Today is March 23, 2017. I am alive and well.

I haven’t posted a blog in several months. I was unable to got on Word Press. Thank you to all who have recently become followers. And always, thank you to those who have been with me for quite some time.

I just started looking for an agent to represent my second book. My query letter is as follows:

Emma, the Giraffe at the end of the Hall, follows my book Mind Without a Home: A Memoir of Schizophrenia. Kirkus Review called Mind Without a Home “inventive, jaggedly lyrical, and disturbing.”

Emma is my continued journey away from the crippling effects of alcoholism and schizophrenia. Unlike years ago, I am addicted to life. Life shows up in good form and in bad. The dark isn’t a terrible thing; it’s simply a moment waiting for batteries. My mind is treating me well; dust stops at my ears. I am moving like a swan in sneakers without webbed feet. I am a little beetle surfing the air on a green leaf.

I make a home outside the psychiatric hospital with a lover, Guy, and two Shih Tzus. Seven years go by, and I remain hospital free.
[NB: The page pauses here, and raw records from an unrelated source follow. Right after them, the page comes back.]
Lemma browser_flag_follows_the_answered_requests_witness :
  Orchestrator.browserLaunched
    (Orchestrator.this
       (Orchestrator.executeAction (Relay.env Scripted.env (Ret VNull))
          (VObj Scenario.launch_action)
          (Relay.connected false Scenario.before_launch)).2)
  = true.
Proof.
  apply (browser_flag_follows_the_answered_requests
           (Relay.env Scripted.env (Ret VNull)) (VObj Scenario.launch_action)
           (Relay.connected false Scenario.before_launch)
           (Ret (Relay.result_value (text_result "Browser launched in headed mode")))
           (Orchestrator.executeAction (Relay.env Scripted.env (Ret VNull))
              (VObj Scenario.launch_action)
              (Relay.connected false Scenario.before_launch)).2).
  vm_compute. reflexivity.
Defined.

Lemma analysis_failures_send_nothing_witness :
  Orchestrator.processPrompt (Relay.env Scripted.env (Throw "Unexpected token I"))
    "open the form" (Relay.connected false Scenario.before_launch)
  = (Ret (Orchestrator.failure_report "open the form"
            "Failed to parse AI response: Unexpected token I"),
     Relay.connected false Scenario.before_launch).
Proof.
  apply (analysis_failures_send_nothing
           (Relay.env Scripted.env (Throw "Unexpected token I")) "open the form"
           (Relay.connected false Scenario.before_launch)
           "Failed to parse AI response: Unexpected token I"
           (Relay.connected false Scenario.before_launch)).
  reflexivity.
Defined.

Lemma a_failing_action_ends_the_prompt_witness :
  Orchestrator.processPrompt (Relay.env Scripted.env (Ret (VArr Scenario.one_click)))
    "click go" Scenario.waiting
  = (Ret (Orchestrator.failure_report "click go"
            "Failed to execute action click_element: MCP server not connected"),
     Scenario.waiting).
Proof.
  apply (a_failing_action_ends_the_prompt
           (Relay.env Scripted.env (Ret (VArr Scenario.one_click))) "click go"
           Scenario.waiting [] Scenario.click_action [] Scenario.waiting []
           Scenario.waiting); reflexivity.
Defined.

Lemma a_completed_prompt_has_sent_every_action_once_witness :
  ∃ results,
    map Bridge.id
      (Orchestrator.stdin
         (Orchestrator.processPrompt
            (Relay.env Scripted.env (Ret (VArr Scenario.one_click))) "click go"
            (Relay.connected true Scenario.on_bare_github)).2)
    = [1; 2]
    ∧ length results = 2
    ∧ (Orchestrator.processPrompt
         (Relay.env Scripted.env (Ret (VArr Scenario.one_click))) "click go"
         (Relay.connected true Scenario.on_bare_github)).1
      = Ret (Orchestrator.success_report "click go" (VArr Scenario.one_click) results).
Proof.
  destruct (a_completed_prompt_has_sent_every_action_once
              (Relay.env Scripted.env (Ret (VArr Scenario.one_click))) "click go"
              (Relay.connected true Scenario.on_bare_github)
              (Orchestrator.success_report "click go" (VArr Scenario.one_click)
                 (match (Orchestrator.processPrompt
                           (Relay.env Scripted.env (Ret (VArr Scenario.one_click)))
                           "click go"
                           (Relay.connected true Scenario.on_bare_github)).1 with
                  | Ret report =>
                      match field "results" report with
                      | VArr results => results
                      | _ => []
                      end
                  | Throw _ => []
                  end))
              (Orchestrator.processPrompt
                 (Relay.env Scripted.env (Ret (VArr Scenario.one_click))) "click go"
                 (Relay.connected true Scenario.on_bare_github)).2)
    as (actions & items & results & Hfor & Hreport & Hin & Hlen).
  { vm_compute. reflexivity. }
  { reflexivity. }
  inversion Hreport; subst actions. inversion Hfor; subst items.
  exists results. split; [| split].
  - rewrite Hin. vm_compute. reflexivity.
  - exact Hlen.
  - vm_compute. vm_compute in H1. rewrite <- H1. reflexivity.
Defined.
I lose the lover and dogs without losing my mind. Guy was good to me for as long as he could be.

Today, I am comfortably single with many friends to be responsible to. I am loved beyond the edge of language. A great sense of peace occupies my days. This is what this book is about; my journey to peace and love.

I’ve had one rejection stating that she “wasn’t grabbed.”

I appreciate any opinion you might have regarding my query. Hope you’re having an inspiring day.